AbstractThere is a lack of objective features for the differential diagnosis of unipolar and bipolar depression, especially those that can be easily accessible in practical settings. Some studies have shown that unipolar and bipolar depression have different associations with hematologic biomarkers and clinical features such as the age of onset. However, none of them have used these features for differential diagnosis. We investigated whether biomarkers of complete blood count, blood biochemical markers and clinical features could accurately classify unipolar and bipolar depression using machine learning methods.1,160 eligible patients were included in this retrospective study (918 with unipolar depression and 242 with bipolar depression). 27 biomarkers of complete blood count,17 blood biochemical markers and 2 clinical features were investigated for the classification. Patient data was split into training (85%) and test set (15%). Using ten-fold cross validation for training, logistic regression (LR), support vector machine (SVM), random forest (RF) and Extreme Gradient Boosting (XGBoost) were compared with feature selection.We calculated the AUC, sensitivity, specificity and accuracy.
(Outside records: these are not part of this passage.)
(* ===== verification/Faults.v ===== *)
(** * Operations whose calls may fail

    A Go function that calls a database or the file system is a computation over the
    state of the world in which each call takes its fate from a list: it works, fails,
    or the process dies before it; what other goroutines do in between is part of the
    list as well. The rules quantify over all fates. *)

From stdpp Require Import relations.
From S2P Require Import Prelude.

Inductive result (E A : Type) : Type := Done (a : A) | Failed (e : E) | Died.
Arguments Done {E A} a.
Arguments Failed {E A} e.
Arguments Died {E A}.

Inductive fate (V : Type) : Type := Works | Fails | Dies | Before (v : V).
Arguments Works {V}.
Arguments Fails {V}.
Arguments Dies {V}.
Arguments Before {V} v.

Definition op (W V E A : Type) : Type := W * list (fate V) -> result E A * (W * list (fate V)).

#[export] Instance op_ret W V E : MRet (op W V E) := fun A a s => (Done a, s).

#[export] Instance op_bind W V E : MBind (op W V E) := fun A B k c s =>
  match c s with
  | (Done a, s') => k a s'
  | (Failed e, s') => (Failed e, s')
  | (Died, s') => (Died, s')
  end.

Section Operations.
Context {W V E : Type} (happen : V -> W -> W).

Definition ofail {A} (e : E) : op W V E A := fun s => (Failed e, s).
Definition oget {A} (f : W -> A) : op W V E A := fun s => (Done (f s.1), s).
Definition omod (f : W -> W) : op W V E unit := fun s => (Done tt, (f s.1, s.2)).

(** A computation that looks at the whole state. *)
Definition direct {A} (c : W * list (fate V) -> result E A * (W * list (fate V))) : op W V E A := c.

(** A function of Go whose error the caller looks at. *)
Definition try {A} (c : op W V E A) : op W V E (E + A) := fun s =>
  match c s with
  | (Done a, s') => (Done (inr a), s')
  | (Failed e, s') => (Done (inl e), s')
  | (Died, s') => (Died, s')
  end.

(** The fate of the next call: [true] when it fails. *)
Fixpoint takeFate (w : W) (l : list (fate V)) : result E bool * (W * list (fate V)) :=
  match l with
  | [] => (Done false, (w, []))
  | Works :: rest => (Done false, (w, rest))
  | Fails :: rest => (Done true, (w, rest))
  | Dies :: rest => (Died, (w, rest))
  | Before v :: rest => takeFate (happen v w) rest
  end.

Definition nextFate : op W V E bool := fun s => takeFate s.1 s.2.

(** A deferred function runs on success and on error. *)
Definition finally {A} (c : op W V E A) (after : op W V E unit) : op W V E A :=
  try c ≫= fun r => after ≫= fun _ => match r with inr a => mret a | inl e => ofail e end.

(** ** Rules *)

(** The fates that are considered. *)
Context (ok : fate V -> Prop).

(** What others may do. *)
Definition meanwhile : relation W := rtc (fun w w' => exists v, ok (Before v) /\ w' = happen v w).

(** [Q] for a value, [R] for an error, [X] when the process dies. *)
Definition owp {A} (c : op W V E A) (Q : A -> W -> Prop) (R : E -> W -> Prop) (X : W -> Prop) (w : W) : Prop :=
  forall l, Forall ok l ->
  match c (w, l) with
  | (Done a, (w', l')) => Forall ok l' /\ Q a w'
  | (Failed e, (w', l')) => Forall ok l' /\ R e w'
  | (Died, (w', _)) => X w'
  end.

Lemma owp_ret {A} (a : A) (Q : A -> W -> Prop) R X w : Q a w -> owp (mret a) Q R X w.
Proof. by intros H l. Qed.

Lemma owp_fail {A} (e : E) (Q : A -> W -> Prop) R (X : W -> Prop) w : R e w -> owp (ofail e) Q R X w.
Proof. by intros H l. Qed.

Lemma owp_get {A} (f : W -> A) (Q : A -> W -> Prop) R (X : W -> Prop) w : Q (f w) w -> owp (oget f) Q R X w.
Proof. by intros H l. Qed.

Lemma owp_mod (f : W -> W) (Q : unit -> W -> Prop) R (X : W -> Prop) w : Q tt (f w) -> owp (omod f) Q R X w.
Proof. by intros H l. Qed.

Lemma owp_bind {A B} (c : op W V E A) (k : A -> op W V E B) Q R X w :
  owp c (fun a => owp (k a) Q R X) R X w -> owp (c ≫= k) Q R X w.
Proof.
  intros H l Hl. specialize (H l Hl). unfold mbind, op_bind.
  destruct (c (w, l)) as [[a|e|] [w' l']]; [destruct H as [Hl' H]; by apply H|done..].
Qed.

Lemma owp_try {A} (c : op W V E A) (Q : E + A -> W -> Prop) R X w :
  owp c (fun a => Q (inr a)) (fun e => Q (inl e)) X w -> owp (try c) Q R X w.
Proof. intros H l Hl. specialize (H l Hl). unfold try. by destruct (c (w, l)) as [[a|e|] [w' l']]. Qed.

Lemma owp_mono {A} (c : op W V E A) (Q Q' : A -> W -> Prop) (R R' : E -> W -> Prop) (X X' : W -> Prop) w :
  owp c Q R X w -> (forall a w', Q a w' -> Q' a w') -> (forall e w', R e w' -> R' e w') -> (forall w', X w' -> X' w') ->
  owp c Q' R' X' w.
Proof. intros H HQ HR HX l Hl. specialize (H l Hl). destruct (c (w, l)) as [[a|e|] [w1 l1]]; [destruct H as [Hl1 H]; split; by auto..|by auto]. Qed.

Lemma owp_and {A} (c : op W V E A) (Q Q' : A -> W -> Prop) (R R' : E -> W -> Prop) (X X' : W -> Prop) w :
  owp c Q R X w -> owp c Q' R' X' w ->
  owp c (fun a w => Q a w /\ Q' a w) (fun e w => R e w /\ R' e w) (fun w => X w /\ X' w) w.
Proof.
  intros H1 H2 l Hl. specialize (H1 l Hl). specialize (H2 l Hl). destruct (c (w, l)) as [[a|e|] [w1 l1]]; [|by destruct H1, H2|done].
  destruct H1, H2. by split_and!.
Qed.

Lemma owp_fate (Q : bool -> W -> Prop) R (X : W -> Prop) w :
  (forall w', meanwhile w w' -> Q false w' /\ (ok Fails -> Q true w') /\ (ok Dies -> X w')) -> owp nextFate Q R X w.
Proof.
  intros H l Hl. unfold nextFate. cbn [fst snd]. revert w H. induction Hl as [|f l Hf Hl IH]; intros w H.
  { split; [constructor|]. by apply H, rtc_refl. }
  destruct f as [| | |v]; cbn [takeFate].
  1,2: split; [done|]; by apply H; [apply rtc_refl|..].
  - by apply H; [apply rtc_refl|].
  - apply IH. intros w' Hw. apply H. eapply rtc_l; [by exists v|done].
Qed.

Lemma owp_finally {A} (c : op W V E A) after Q R X w :
  owp c (fun a => owp after (fun _ => Q a) R X) (fun e => owp after (fun _ => R e) R X) X w ->
  owp (finally c after) Q R X w.
Proof.
  intros H. unfold finally. apply owp_bind, owp_try. eapply owp_mono; [exact H|..]; cbn; [..|done]; intros r w' Hw;
    (apply owp_bind; eapply owp_mono; [exact Hw|..]; cbn; auto using owp_ret, owp_fail).
Qed.

(** Facts that events do not change. *)
Definition stable (I : W -> Prop) : Prop := forall v w, ok (Before v) -> I w -> I (happen v w).

Lemma meanwhile_stable (I : W -> Prop) w w' : stable I -> meanwhile w w' -> I w -> I w'.
Proof. intros Hs. induction 1 as [|w w1 w2 (v & Hv & ->) _ IH]; auto. Qed.

(** An invariant that every call keeps. *)
Definition keeps {A} (I : W -> Prop) (c : op W V E A) : Prop :=
  forall w, I w -> owp c (fun _ => I) (fun _ => I) I w.

Section Keeps.
Context (I : W -> Prop).

Lemma keeps_ret {A} (a : A) : keeps I (mret a).
Proof. intros w Hw. by apply owp_ret. Qed.
Lemma keeps_fail {A} (e : E) : keeps I (ofail (A := A) e).
Proof. intros w Hw. by apply owp_fail. Qed.
Lemma keeps_get {A} (f : W -> A) : keeps I (oget f).
Proof. intros w Hw. by apply owp_get. Qed.
Lemma keeps_mod (f : W -> W) : (forall w, I w -> I (f w)) -> keeps I (omod f).
Proof. intros Hf w Hw. by apply owp_mod, Hf. Qed.
Lemma keeps_bind {A B} (c : op W V E A) (k : A -> op W V E B) : keeps I c -> (forall a, keeps I (k a)) -> keeps I (c ≫= k).
Proof. intros Hc Hk w Hw. apply owp_bind. eapply owp_mono; [by apply Hc|..]; cbn; auto. Qed.
Lemma keeps_try {A} (c : op W V E A) : keeps I c -> keeps I (try c).
Proof. intros Hc w Hw. apply owp_try. by apply Hc. Qed.
Lemma keeps_fate : stable I -> keeps I nextFate.
Proof. intros Hs w Hw. apply owp_fate. intros w' Hm. pose proof (meanwhile_stable _ _ _ Hs Hm Hw). auto. Qed.
End Keeps.

(** A run of a computation. *)
Lemma owp_run {A} (c : op W V E A) Q R X w l r w' l' : owp c Q R X w -> Forall ok l -> c (w, l) = (r, (w', l')) ->
  match r with Done a => Q a w' | Failed e => R e w' | Died => X w' end.
Proof. intros H Hl Hc. specialize (H l Hl). rewrite Hc in H. by destruct r as [a|e|]; [destruct H..|]. Qed.
End Operations.

(** All fates, and those without a fault. *)
Definition anyFate {V} (f : fate V) : Prop := True.
Definition calm {V} (f : fate V) : Prop := match f with Fails | Dies => False | _ => True end.

Lemma anyFate_all {V} (l : list (fate V)) : Forall anyFate l.
Proof. by apply Forall_true. Qed.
The optimal performance was achieved by XGBoost using a combination of selected biomarkers of complete blood count (WBC, PLR, MONO, LYMPH, NEUT Ratio, MCHC, BASO Ratio, LYMPH Ratio), blood biochemical markers (albumin, potassium, chlorine, HCT, calcium, LDL, HDL) and clinical features (disease duration, age of onset). The optimal performances achieved on the open test set were AUC 0.889, sensitivity 0.831, specificity 0.839 and accuracy 0.863. Hematologic biomarkers and onset features seem to be reliable information that could be easily accessible in clinical settings to improve diagnostic accuracy. In addition, we further analyzed the importance of specific blood biomarkers in samples of disease durations <= 3 years and > 3 years. WBC and MONO remained informative across different disease durations. Meanwhile, NEUT, BASO Ratio, HCT and LYMPH, and albumin were more indicative in the short course (<= 3 years), whereas NLR and chlorine were more indicative in the longer course (> 3 years). This may suggest that, given the overall stability of the model, longitudinal changes in biomarkers should be investigated across different disease courses and age groups.